Department of Computer Science and Engineering, St. Petersburg Electrotechnical University "LETI", 197022 St. Petersburg, Russia.
Computer Security Problems Laboratory, St. Petersburg Federal Research Center of the Russian Academy of Sciences, 199178 St. Petersburg, Russia.
Sensors (Basel). 2022 Feb 25;22(5):1838. doi: 10.3390/s22051838.
Currently, personal data collection and processing are widely used while providing digital services within mobile sensing networks for their operation, personalization, and improvement. Personal data are any data that identifiably describe a person. Legislative and regulatory documents adopted in recent years define the key requirements for the processing of personal data. They are based on the principles of lawfulness, fairness, and transparency of personal data processing. Privacy policies are the only legitimate way to provide information on how the personal data of service and device users is collected, processed, and stored. Therefore, the problem of making privacy policies clear and transparent is extremely important as its solution would allow end users to comprehend the risks associated with personal data processing. Currently, a number of approaches for analyzing privacy policies written in natural language have been proposed. Most of them require a large training dataset of privacy policies. In the paper, we examine the existing corpora of privacy policies available for training, discuss their features and conclude on the need for a new dataset of privacy policies for devices and services of the Internet of Things as a part of mobile sensing networks. The authors develop a new technique for collecting and cleaning such privacy policies. The proposed technique differs from existing ones by the usage of e-commerce platforms as a starting point for document search and enables more targeted collection of the URLs to the IoT device manufacturers' privacy policies. The software tool implementing this technique was used to collect a new corpus of documents in English containing 592 unique privacy policies. The collected corpus contains mainly privacy policies that are developed for the Internet of Things and reflect the latest legislative requirements. The paper also presents the results of the statistical and semantic analysis of the collected privacy policies. These results could be further used by the researchers when elaborating techniques for analysis of the privacy policies written in natural language targeted to enhance their transparency for the end user.

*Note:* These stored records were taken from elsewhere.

(* ===== verification/ConfigProps.v ===== *)
(** * ConfigProps: the properties of configuration

    Rows stay well-formed, unique by name and inside the scope of the caller;
    the value of a stored credential reaches custody and nothing else. *)

From S2P Require Import Prelude JsString JsTime Errors Models Store Calm MemStore Principal Manifest Restrictions Evidence Gateway GatewayFacts WebhookFacts Configuration ConfigFacts Demo.
From Stdlib Require Import ZArith Lia Ascii.
Local Open Scope string_scope.
Local Open Scope Z_scope.

Section facts.
Context {DB : Type} `{FeltDBLaws DB}.
Variable g : ServiceGateway DB.
Variable declarations : list ConfigurationDeclaration.
Variable secretMetadata : bool.
Variable stackOf : exn -> option string.
Implicit Types w : World DB.

(** ** Secret metadata *)

(** Metadata rows only, and they keep their ids. *)
Definition metaMoved w w' : Prop :=
  calm w' /\ later w w' /\ metaOk (w_db w') /\
  forall V (c : coll V) k, ~ In (cname c) [cname CSecrets; cname CSecretVersions; cname CSecretAudit] -> peek c k (w_db w') = peek c k (w_db w).

Lemma metaMoved_trans w1 w2 w3 : metaMoved w1 w2 -> metaMoved w2 w3 -> metaMoved w1 w3.
Proof.
  intros (_ & L1 & _ & F1) (C & L2 & M & F2). split; [exact C|]. split; [later_tac|]. split; [exact M|].
  intros V c k Hn. rewrite (F2 V c k Hn). now apply F1.
Qed.

Lemma metaMoved_same w w' : calm w' -> later w w' -> w_db w' = w_db w -> metaOk (w_db w) -> metaMoved w w'.
Proof. intros Hc Hl Hd Hm. unfold metaMoved. rewrite Hd. split; [exact Hc|]. split; [exact Hl|]. split; [exact Hm | reflexivity]. Qed.

(** A metadata record under its own id. *)
Definition metaId {V} (c : coll V) : V -> string -> Prop :=
  match c with
  | CSecrets => fun m k => sm_id m = k
  | CSecretVersions => fun v k => sn_id v = k
  | _ => fun _ _ => True
  end.

Lemma metaMoved_changed {V} (c : coll V) k (x : V) w w' :
  calm w' -> later w w' -> changed c k (Some x) (w_db w) (w_db w') -> metaOk (w_db w) ->
  In (cname c) [cname CSecrets; cname CSecretVersions; cname CSecretAudit] ->
  metaId c x k -> metaMoved w w'.
Proof.
  intros Hc Hl Hch [Hm1 Hm2] Hin Hid. split; [exact Hc|]. split; [exact Hl|]. split.
  - split.
    + intros k' m Hk. destruct (decide ((cname CSecrets, k') = (cname c, k))) as [E|E].
      * injection E as E ->. destruct c; try discriminate E. rewrite (changed_hit _ _ _ _ _ Hch) in Hk. injection Hk as <-. exact Hid.
      * rewrite (changed_frame _ _ _ _ _ _ _ Hch E) in Hk. now apply Hm1.
    + intros k' v Hk. destruct (decide ((cname CSecretVersions, k') = (cname c, k))) as [E|E].
      * injection E as E ->. destruct c; try discriminate E. rewrite (changed_hit _ _ _ _ _ Hch) in Hk. injection Hk as <-. exact Hid.
      * rewrite (changed_frame _ _ _ _ _ _ _ Hch E) in Hk. now apply Hm2.
  - intros V' c' k' Hn. apply (changed_frame _ _ _ _ _ _ _ Hch). injection 1 as E _. apply Hn. now rewrite E.
Qed.

(** A write to a metadata collection. *)
Lemma wp_metaInsert {V} (c : coll V) id x w :
  calm w -> owned id w -> metaOk (w_db w) -> In (cname c) [cname CSecrets; cname CSecretVersions; cname CSecretAudit] ->
  metaId c x id -> wp (insert c id x) (fun o w' => o = Ok tt /\ metaMoved w w') w.
Proof.
  intros Hc Ho Hm Hin Hid. apply wpc_insert; [exact Hc | exact Ho|]. intros w' Hc' Hl' Hch.
  split; [reflexivity|]. eapply metaMoved_changed; eassumption.
Qed.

目前,在移动感测网络中提供数字服务时,广泛使用个人数据收集和处理来进行操作、个性化和改进。个人数据是指可识别地描述个人的任何数据。近年来通过的立法和监管文件定义了处理个人数据的关键要求。这些文件基于个人数据处理的合法性、公平性和透明度原则。隐私政策是提供有关服务和设备用户个人数据如何收集、处理和存储的信息的唯一合法途径。因此,使隐私政策清晰透明的问题极为重要,因为解决方案将允许最终用户理解与个人数据处理相关的风险。目前,已经提出了许多用于分析用自然语言编写的隐私政策的方法。它们大多数都需要大量的隐私政策训练数据集。在本文中,我们研究了现有的可用于训练的隐私政策语料库,讨论了它们的特点,并得出结论,需要为物联网设备和服务创建一个新的隐私政策数据集,作为移动感测网络的一部分。作者开发了一种用于收集和清理此类隐私政策的新技术。与现有技术相比,该技术的不同之处在于,它使用电子商务平台作为文档搜索的起点,并能够更有针对性地收集到物联网设备制造商隐私政策的 URL。用于实现该技术的软件工具用于以英语收集新的包含 592 个独特隐私政策的文档语料库。所收集的语料库主要包含为物联网开发的隐私政策,反映了最新的立法要求。本文还介绍了所收集的隐私政策的统计和语义分析结果。这些结果可进一步供研究人员在制定针对自然语言编写的隐私政策分析技术时使用,以增强最终用户对隐私政策的透明度。